EXTRACTED ENTRIES START
(* ===== verification/Proxy.v ===== *)
(** * Proxy: [src/bin/host/src/eigenda/online_provider.rs]

    [EigenDAProxy] fetches a blob by commitment from the EigenDA proxy with
    one HTTP request; [OnlineEigenDAProvider] wraps it for the hint handler.
    The HTTP client is the interface [HttpClient]: what one [GET] of a URL
    under a time limit comes to.  It is a function, so the proxy of the
    model answers a request alike each time it is asked.  The file models the request URL, the
    mapping of every outcome to [EigenDAProxyError], and [get_blob]. *)

From S2P Require Import Prelude Bytes.
From stdpp Require Import strings.

(** ** Errors of [hydro_eigenda::errors] *)

(** Why a request counts as a network error. *)
Inductive network_cause : Set :=
  | TimeoutElapsed
  | UnexpectedStatus (status : Z).

Inductive EigenDAProxyError : Set :=
  | RetrieveBlobWithCommitment (msg : string)
  | NetworkError (cause : network_cause)
  | NotFound.

Inductive EigenDAProviderError : Set :=
  | RetrieveFramesFromDaIndexer (cause : EigenDAProxyError)
  | ProtoDecodeError (msg : string)
  | Status (msg : string)
  | RLPDecodeError (msg : string)
  | Backend (msg : string).

#[export] Instance network_cause_eq_dec : EqDecision network_cause.
Proof. solve_decision. Defined.
#[export] Instance EigenDAProxyError_eq_dec : EqDecision EigenDAProxyError.
Proof. solve_decision. Defined.
#[export] Instance EigenDAProviderError_eq_dec : EqDecision EigenDAProviderError.
Proof. solve_decision. Defined.

(** ** The HTTP client *)

(** What [timeout(d, client.get(url).send()).await] comes to: the time
    limit expires, the request fails, or a response arrives, whose body
    [response.bytes().await] can still fail to read. *)
Inductive send_result : Set :=
  | Elapsed
  | SendFailed (msg : string)
  | Response (status : Z) (body : result string bytes).

Class HttpClient := {
  http_get : string → Z → send_result;
}.

Definition StatusCode_OK : Z := 200.
Definition StatusCode_NOT_FOUND : Z := 404.

(** ** [EigenDAProxy] *)

Record EigenDAProxy : Set := {
  proxy_url : string;
  retrieve_blob_timeout : Z;
}.

(** [EigenDAProxy::new] *)
Definition EigenDAProxy_new (proxy_url : string) (retrieve_blob_timeout : Z)
  : EigenDAProxy :=
  {| proxy_url := proxy_url; retrieve_blob_timeout := retrieve_blob_timeout |}.

(** [format!("{}/get/0x{}", self.proxy_url, hex::encode(commitment))] *)
Definition request_url (p : EigenDAProxy) (commitment : bytes) : string :=
  proxy_url p +:+ "/get/0x" +:+ hex_encode commitment.

(** [match response.status()] *)
Definition map_response (status : Z) (body : result string bytes)
  : result EigenDAProxyError bytes :=
  if bool_decide (status = StatusCode_OK) then
    map_err RetrieveBlobWithCommitment body
  else if bool_decide (status = StatusCode_NOT_FOUND) then Err NotFound
  else Err (NetworkError (UnexpectedStatus status)).

(** [EigenDAProxy::retrieve_blob_with_commitment] *)
Definition retrieve_blob_with_commitment `{HttpClient}
    (p : EigenDAProxy) (commitment : bytes) : result EigenDAProxyError bytes :=
  match http_get (request_url p commitment) (retrieve_blob_timeout p) with
  | Elapsed => Err (NetworkError TimeoutElapsed)
  | SendFailed e => Err (RetrieveBlobWithCommitment e)
  | Response status body => map_response status body
  end.

(** ** [OnlineEigenDAProvider] *)

Record OnlineEigenDAProvider : Set := {
  eigen_da_proxy_client : EigenDAProxy;
}.

(** [OnlineEigenDAProvider::new] *)
Definition OnlineEigenDAProvider_new (c : EigenDAProxy) : OnlineEigenDAProvider :=
  {| eigen_da_proxy_client := c |}.

(** [OnlineEigenDAProvider::get_blob]; [e.to_string()] is kept as the
    error [e] it is the text of. *)
Definition get_blob `{HttpClient} (p : OnlineEigenDAProvider) (commitment : bytes)
  : result EigenDAProviderError bytes :=
  map_err RetrieveFramesFromDaIndexer
    (retrieve_blob_with_commitment (eigen_da_proxy_client p) commitment).

(** ** Reading hexadecimal text back *)

Definition hex_val (c : Ascii.ascii) : option Z :=
  let n := Z.of_nat (Ascii.nat_of_ascii c) in
  if bool_decide (48 ≤ n ≤ 57)%Z then Some (n - 48)%Z
  else if bool_decide (97 ≤ n ≤ 102)%Z then Some (n - 87)%Z
  else if bool_decide (65 ≤ n ≤ 70)%Z then Some (n - 55)%Z
  else None.

Fixpoint hex_decode (s : string) : option bytes :=
  match s with
  | String.EmptyString => Some []
  | String.String hi (String.String lo rest) =>
      h ← hex_val hi; l ← hex_val lo; bs ← hex_decode rest;
      Some (byte_of_Z (16 * h + l) :: bs)
  | _ => None
  end.

(** * Theorems *)

Section hex.
Implicit Types (n : Z) (b : byte) (bs : bytes).

Lemma hex_val_digit n : (0 ≤ n < 16)%Z → hex_val (hex_digit n) = Some n.
Proof.
  intros Hn.
  assert (Hc : n ∈ seqZ 0 16) by (apply elem_of_seqZ; lia).
  vm_compute seqZ in Hc.
  repeat (apply elem_of_cons in Hc as [->|Hc]; [reflexivity|]).
  by apply elem_of_nil in Hc.
Qed.

(** Decoding the hexadecimal text of a byte string gives it back. *)
Lemma hex_decode_encode bs : hex_decode (hex_encode bs) = Some bs.
Proof.
  induction bs as [|b bs IH]; [done|]. cbn [hex_encode hex_decode].
  pose proof (byte_to_Z_range b) as Hb.
  assert (0 ≤ byte_to_Z b `div` 16 < 16)%Z
    by (split; [apply Z.div_pos|apply Z.div_lt_upper_bound]; lia).
  rewrite !hex_val_digit by (try apply Z.mod_pos_bound; lia).
  rewrite IH. simpl. do 2 f_equal.
  rewrite <-(Z.div_mod (byte_to_Z b) 16) by lia. apply byte_of_to_Z.
Qed.

Lemma hex_encode_inj bs1 bs2 : hex_encode bs1 = hex_encode bs2 → bs1 = bs2.
Proof.
  intros Heq. apply (f_equal hex_decode) in Heq.
  rewrite !hex_decode_encode in Heq. by injection Heq.
Qed.
End hex.

Section proxy.
Context `{HttpClient}.
Implicit Types (p : EigenDAProxy) (c : bytes).

(** Distinct commitments are requested at distinct URLs. *)
Theorem request_url_inj p c1 c2 : request_url p c1 = request_url p c2 → c1 = c2.
Proof.
  unfold request_url. intros Heq.
  apply hex_encode_inj. by repeat apply (inj (String.append _)) in Heq.
Qed.

(** The outcome of a response, by status. *)
Lemma map_response_OK body :
  map_response StatusCode_OK body = map_err RetrieveBlobWithCommitment body.
Proof. done. Qed.

Lemma map_response_NOT_FOUND body :
  map_response StatusCode_NOT_FOUND body = Err NotFound.
Proof. done. Qed.

Lemma map_response_other status body :
  status ≠ StatusCode_OK → status ≠ StatusCode_NOT_FOUND →
  map_response status body = Err (NetworkError (UnexpectedStatus status)).
Proof.
  intros H1 H2. unfold map_response. by rewrite !bool_decide_eq_false_2.
Qed.

(** A blob is returned exactly when the proxy answers 200 with a
    body that can be read, and it is that body. *)
Theorem retrieve_blob_Ok p c blob :
  retrieve_blob_with_commitment p c = Ok blob
  ↔ http_get (request_url p c) (retrieve_blob_timeout p)
    = Response StatusCode_OK (Ok blob).
Proof.
  unfold retrieve_blob_with_commitment, map_response.
  destruct (http_get _ _) as [| |status body]; [done..|].
  repeat case_bool_decide; subst; destruct body; simpl; naive_solver.
Qed.

(** [NotFound] is reported exactly for status 404: absence is told apart
    from every transport failure. *)
Theorem retrieve_blob_NotFound p c :
  retrieve_blob_with_commitment p c = Err NotFound
  ↔ ∃ body, http_get (request_url p c) (retrieve_blob_timeout p)
    = Response StatusCode_NOT_FOUND body.
Proof.
  unfold retrieve_blob_with_commitment, map_response.
  destruct (http_get _ _) as [| |status body]; [naive_solver..|].
  repeat case_bool_decide; subst; destruct body; simpl; naive_solver.
Qed.

(** C37: an expired time limit and every status other than 200 and 404
    are network errors; a request that fails to be sent is not. *)
Theorem retrieve_blob_NetworkError p c cause :
  retrieve_blob_with_commitment p c = Err (NetworkError cause)
  ↔ match http_get (request_url p c) (retrieve_blob_timeout p) with
    | Elapsed => cause = TimeoutElapsed
    | SendFailed _ => False
    | Response status _ =>
        status ≠ StatusCode_OK ∧ status ≠ StatusCode_NOT_FOUND
        ∧ cause = UnexpectedStatus status
    end.
Proof.
  unfold retrieve_blob_with_commitment, map_response.
  destruct (http_get _ _) as [| |status body]; [naive_solver..|].
  repeat case_bool_decide; subst; destruct body; simpl; naive_solver.
Qed.

(** [get_blob] returns what the proxy client returns, errors wrapped. *)
Theorem get_blob_Ok (o : OnlineEigenDAProvider) c blob :
  get_blob o c = Ok blob
  ↔ retrieve_blob_with_commitment (eigen_da_proxy_client o) c = Ok blob.
Proof.
  unfold get_blob. destruct (retrieve_blob_with_commitment _ _); simpl;
    naive_solver.
Qed.

(** The provider fails exactly when the proxy does, and wraps the
    error of the proxy in [RetrieveFramesFromDaIndexer]. *)
Theorem get_blob_Err (o : OnlineEigenDAProvider) c e :
  get_blob o c = Err e
  ↔ ∃ e', retrieve_blob_with_commitment (eigen_da_proxy_client o) c = Err e'
          ∧ e = RetrieveFramesFromDaIndexer e'.
Proof.
  unfold get_blob. destruct (retrieve_blob_with_commitment _ _); simpl;
    naive_solver.
Qed.
End proxy.

(** * A proxy that serves a table of blobs

    An executable [HttpClient]: URLs of the table answer 200 with their
    blob, every other URL answers 404. *)
Definition table_http (table : list (string * bytes)) : HttpClient := {|
  http_get url _ :=
    match list_find (λ e, e.1 = url) table with
    | Some (_, e) => Response StatusCode_OK (Ok e.2)
    | None => Response StatusCode_NOT_FOUND (Err "not found")
    end;
|}.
EXTRACTED ENTRIES END
• _WORK TO BE COMPLETED_: Only one part of the material above is to be transcribed, namely the lines starting with the line that has "else if bool_decide (65" and going on through the line that has "h ← hex_val", exactly as they stand.

• _PROBLEM SOLUTION_:
  else if bool_decide (65 ≤ n ≤ 70)%Z then Some (n - 55)%Z
  else None.

Fixpoint hex_decode (s : string) : option bytes :=
  match s with
  | String.EmptyString => Some []
  | String.String hi (String.String lo rest) =>
      h ← hex_val hi; l ← hex_val lo; bs ← hex_decode rest;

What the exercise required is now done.